A Nanometer-Sized Graphite/Boron-Doped Diamond Electrochemical Sensor for Sensitive Detection of Acetaminophen

A boron-doped diamond (BDD) has been widely used as an outstanding electrode for constructing high-performance electrochemical biosensors. In this paper, we fabricated a novel electrode combined of nanometer-sized graphite-BDD film (NG-BDD) by chemical vapor deposition. The nanometer-sized graphite (NG) is formed on the (111) facet of BDD via converting an sp(3) diamond structure to an sp(2) graphitic phase at high temperature in boron-rich ambient. The electrode was characterized by means of scanning electron microscopy, Raman spectroscopy, X-ray diffraction, and X-ray photoelectron spectroscopy. This NG-BDD was performed as an electrode of electrochemical biosensor to detect trace acetaminophen (APAP) accurately.

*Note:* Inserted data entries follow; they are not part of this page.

Lemma codePoints_at_aux (n : nat) (s : jsstring) (cp : Z) :
  (length s ≤ n)%nat → cp ∈ codePoints s → ∃ c, codePointAt s c = Some cp.
Proof.
  revert s. induction n as [|n IH]; intros s Hn Hcp.
  - destruct s; [by apply elem_of_nil in Hcp | simpl in Hn; lia].
  - destruct s as [|first rest]; [by apply elem_of_nil in Hcp |].
    simpl in Hn. cbn [codePoints] in Hcp.
    destruct rest as [|second rest'].
    + apply list_elem_of_singleton in Hcp as ->. exists 0%nat.
      unfold codePointAt. simpl. by destruct (is_lead first).
    + destruct (is_lead first && is_trail second) eqn:Hpair.
      * apply andb_prop in Hpair as [Hl Ht].
        apply elem_of_cons in Hcp as [-> | Hcp].
        -- exists 0%nat. unfold codePointAt. simpl. by rewrite Hl, Ht.
        -- destruct (IH rest' ltac:(simpl in Hn; lia) Hcp) as [c Hc].
           exists (S (S c)). by rewrite !codePointAt_cons.
      * apply elem_of_cons in Hcp as [-> | Hcp].
        -- exists 0%nat. unfold codePointAt. simpl.
           destruct (is_lead first); [|done]. simpl in Hpair. by rewrite Hpair.
        -- destruct (IH (second :: rest') ltac:(lia) Hcp) as [c Hc].
           exists (S c). by rewrite codePointAt_cons.
Qed.

(** Every code point the string's iterator yields is the one [codePointAt]
    reads at some code unit index. *)
Lemma codePoints_at (s : jsstring) (cp : Z) :
  cp ∈ codePoints s → ∃ c, codePointAt s c = Some cp.
Proof. by apply (codePoints_at_aux (length s)). Qed.

Lemma no_surrogate_pair_codePoints (s : jsstring) :
  no_surrogate_pair s = true → codePoints s = s.
Proof.
  induction s as [|first rest IH]; [done |].
  cbn [no_surrogate_pair codePoints].
  destruct rest as [|second rest']; [done |].
  intros H. apply andb_prop in H as [Hp Hrest].
  apply negb_true_iff in Hp. rewrite Hp. f_equal. by apply IH.
Qed.

(** ** [encode] *)

Lemma encode_loop (cps : Codepoints) (input : jsstring) (output : list Z) (n : nat) :
  (n ≤ length output)%nat →
  let r := foldl (fun output c =>
                    let codepoint := codePointAt input c in
                    let position := findIndex cps codepoint in
                    if decide (position ≠ -1) then <[c := to_uint8 position]> output
                    else <[c := 0x3f]> output)
                 output (seq 0 n) in
  length r = length output
  ∧ ∀ c, r !! c = if decide (c < n)%nat then Some (encoded_byte cps (codePointAt input c))
                  else output !! c.
Proof.
  intros Hn. cbn zeta. induction n as [|n IH].
  - cbn [seq foldl]. split; [done |]. intros c. by rewrite decide_False by lia.
  - destruct (IH ltac:(lia)) as [Hlen Hget]. clear IH.
    rewrite seq_S, foldl_app. cbn [foldl Nat.add].
    set (r := foldl _ output (seq 0 n)) in *.
    assert (Hstep :
      (if decide (findIndex cps (codePointAt input n) ≠ -1)
       then <[n := to_uint8 (findIndex cps (codePointAt input n))]> r
       else <[n := 0x3f]> r)
      = <[n := encoded_byte cps (codePointAt input n)]> r).
    { unfold encoded_byte. by case_decide. }
    rewrite Hstep. split; [by rewrite length_insert |].
    intros c. destruct (decide (c = n)) as [->|Hc].
    + rewrite list_lookup_insert_eq by lia. by rewrite decide_True by lia.
    + rewrite list_lookup_insert_ne by done. rewrite Hget.
      destruct (decide (c < n)%nat).
      * by rewrite (decide_True (P := (c < S n)%nat)) by lia.
      * by rewrite (decide_False (P := (c < S n)%nat)) by lia.
Qed.

Section encode_facts.
Variable definitions : gmap string Codepage.
Variable aliases : gmap string string.

Lemma encode_ok (depth : nat) (input : jsstring) (codepage : string) (e : Encoding) :
  getEncoding definitions aliases depth codepage = Ok e →
  ∃ output,
    encode definitions aliases depth input codepage = Ok output
    ∧ length output = length input
    ∧ ∀ c, (c < length input)%nat →
           output !! c = Some (encoded_byte (codepoints e) (codePointAt input c)).
Proof.
  intros He. unfold encode. rewrite He. simpl.
  eexists. split; [reflexivity |].
  destruct (encode_loop (codepoints e) input (replicate (length input) 0) (length input))
    as [Hlen Hget]; [by rewrite length_replicate |].
  cbn zeta in *. split.
  - by rewrite Hlen, length_replicate.
  - intros c Hc. rewrite Hget. by rewrite decide_True by done.
Qed.

(** C1 (amended). Whenever the codepage resolves, [encode] returns one
    byte per UTF-16 code unit of the input: the output is as long as
    [input.length]. That is the number of code points exactly when no
    surrogate pair occurs in the input. *)
Theorem encode_length (depth : nat) (input : jsstring) (codepage : string) (e : Encoding) :
  getEncoding definitions aliases depth codepage = Ok e →
  ∃ output,
    encode definitions aliases depth input codepage = Ok output
    ∧ length output = length input
    ∧ (no_surrogate_pair input = true → length output = length (codePoints input)).
Proof.
  intros He. destruct (encode_ok depth input codepage e He) as (output & Hout & Hlen & _).
  exists output. split; [done |]. split; [done |].
  intros Hns. by rewrite no_surrogate_pair_codePoints.
Qed.

(** C3. For a codepage that resolves to a table of at most 256 entries,
    and for the code point [cp] read at any index [c] of the input (every
    code point of the input is read at some index), the byte [encode]
    stores at [c] is the lowest index [b] with [table[b] = cp]; when no
    index holds [cp] the byte is 0x3F. *)
Theorem encode_lowest_index (depth : nat) (input : jsstring) (codepage : string)
    (e : Encoding) (c : nat) (cp : Z) :
  getEncoding definitions aliases depth codepage = Ok e →
  (length (codepoints e) ≤ 256)%nat →
  codePointAt input c = Some cp →
  ∃ output,
    encode definitions aliases depth input codepage = Ok output
    ∧ ((∃ b : nat,
          output !! c = Some (Z.of_nat b)
          ∧ codepoints e !! b = Some (Some cp)
          ∧ ∀ b' : nat, (b' < b)%nat → codepoints e !! b' ≠ Some (Some cp))
       ∨ (output !! c = Some 0x3f
          ∧ ∀ b : nat, codepoints e !! b ≠ Some (Some cp))).
Proof.
  intros He Hlen Hcp.
  destruct (encode_ok depth input codepage e He) as (output & Hout & _ & Hget).
  exists output. split; [done |].
  rewrite Hget by (apply codePointAt_Some; by eexists).
  rewrite Hcp. unfold encoded_byte.
  case_decide as Hp.
  - left. destruct (findIndex_first _ _ _ eq_refl Hp) as (Hr & Hl & Hleast).
    exists (Z.to_nat (findIndex (codepoints e) (Some cp))).
    split; [|split; [done | done]].
    unfold to_uint8. rewrite Z.mod_small by lia. f_equal. lia.
  - right. split; [done |].
    assert (Habs : findIndex (codepoints e) (Some cp) = -1) by lia.
    apply findIndex_absent in Habs. intros b Hb. apply Habs.
    by apply list_elem_of_lookup_2 in Hb.
Qed.

End encode_facts.

(** ** Resolving a codepage *)

Lemma override_at_valid (d : Codepage) (k : nat) (n : Z) :
  codepage_ok d = true → override_at d k = Some n → valid_code_point n = true.
Proof.
  unfold codepage_ok, override_at. destruct (value d) as [v|]; [|done].
  intros Hok. apply andb_prop in Hok as [Hall _].
  rewrite forallb_forall in Hall.
  case_decide.
  - unfold sparse_entry. case_decide; [|done].
    destruct (v !! (k / 16)%nat) as [[|x|r]|] eqn:Er; try done.
    intros Hn. destruct (r !! (k mod 16)%nat) as [[m|]|] eqn:Em; simplify_eq/=.
    apply list_elem_of_lookup_2, list_elem_of_In, Hall in Er. simpl in Er.
    rewrite forallb_forall in Er.
    apply list_elem_of_lookup_2, list_elem_of_In, Er in Em. done.
  - unfold dense_entry. case_decide; [|done].
    destruct (v !! Z.to_nat (Z.of_nat k - default 0 (offset d))) as [[|x|r]|] eqn:Ex; try done.
    intros [= <-].
    apply list_elem_of_lookup_2, list_elem_of_In, Hall in Ex. done.
Qed.

Lemma foldl_length_preserved {A} (f : Codepoints → A → Codepoints) (l : list A) (n : nat) :
  (∀ cps x, x ∈ l → length cps = n → length (f cps x) = n) →
  ∀ cps, length cps = n → length (foldl f cps l) = n.
Proof.
  induction l as [|x l IH]; intros Hf cps Hlen; [done |].
  simpl. apply IH.
  - intros cps' y Hy. apply Hf. by right.
  - apply Hf; [by left | done].
Qed.

Lemma write_value_length (d : Codepage) (base : Codepoints) :
  codepage_ok d = true → length base = 256%nat → length (write_value d base) = 256%nat.
Proof.
  unfold codepage_ok, write_value. destruct (value d) as [v|]; [|done].
  intros Hok Hlen. apply andb_prop in Hok as [_ Hfit].
  case_decide as H16.
  - unfold write_sparse. apply foldl_length_preserved; [|done].
    intros cps i Hi Hcps. apply elem_of_seq in Hi.
    destruct (v !! i) as [[|x|r]|]; try done.
    unfold write_row. apply foldl_length_preserved; [|done].
    intros cps' j Hj Hcps'. apply elem_of_seq in Hj.
    destruct (r !! j) as [[x|]|]; try done.
    rewrite js_set_length; [done | lia].
  - apply orb_prop in Hfit as [Hfit|Hfit]; [by apply Nat.eqb_eq in Hfit |].
    apply andb_prop in Hfit as [Hlo Hhi].
    apply Z.leb_le in Hlo, Hhi.
    unfold write_dense. apply foldl_length_preserved; [|done].
    intros cps i Hi Hcps. apply elem_of_seq in Hi.
    destruct (v !! i) as [[|x|r]|]; try done.
    rewrite js_set_length; [done | lia].
Qed.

Cyclic voltammetry and differential normal pulse voltammetry are used to investigate the overall performance of the electrochemical device. The sensor has a linear electrochemical response to APAP in the concentration range of 0.02-50 mu M, and the detection limit is estimated to be as low as 5 nM. The research has resulted in a solution of constructing a reusable NG-BDD sensor to detect APAP with stability and show potential in extensive application.

Automated summary

A novel electrode combined of nanometer-sized graphite-BDD film (NG-BDD) was fabricated in this paper by converting an sp(3) diamond structure to an sp(2) graphitic phase at high temperature in boron-rich ambient. The electrode was characterized and used as an electrode of electrochemical biosensor to detect trace acetaminophen (APAP) accurately, showing potential for extensive application.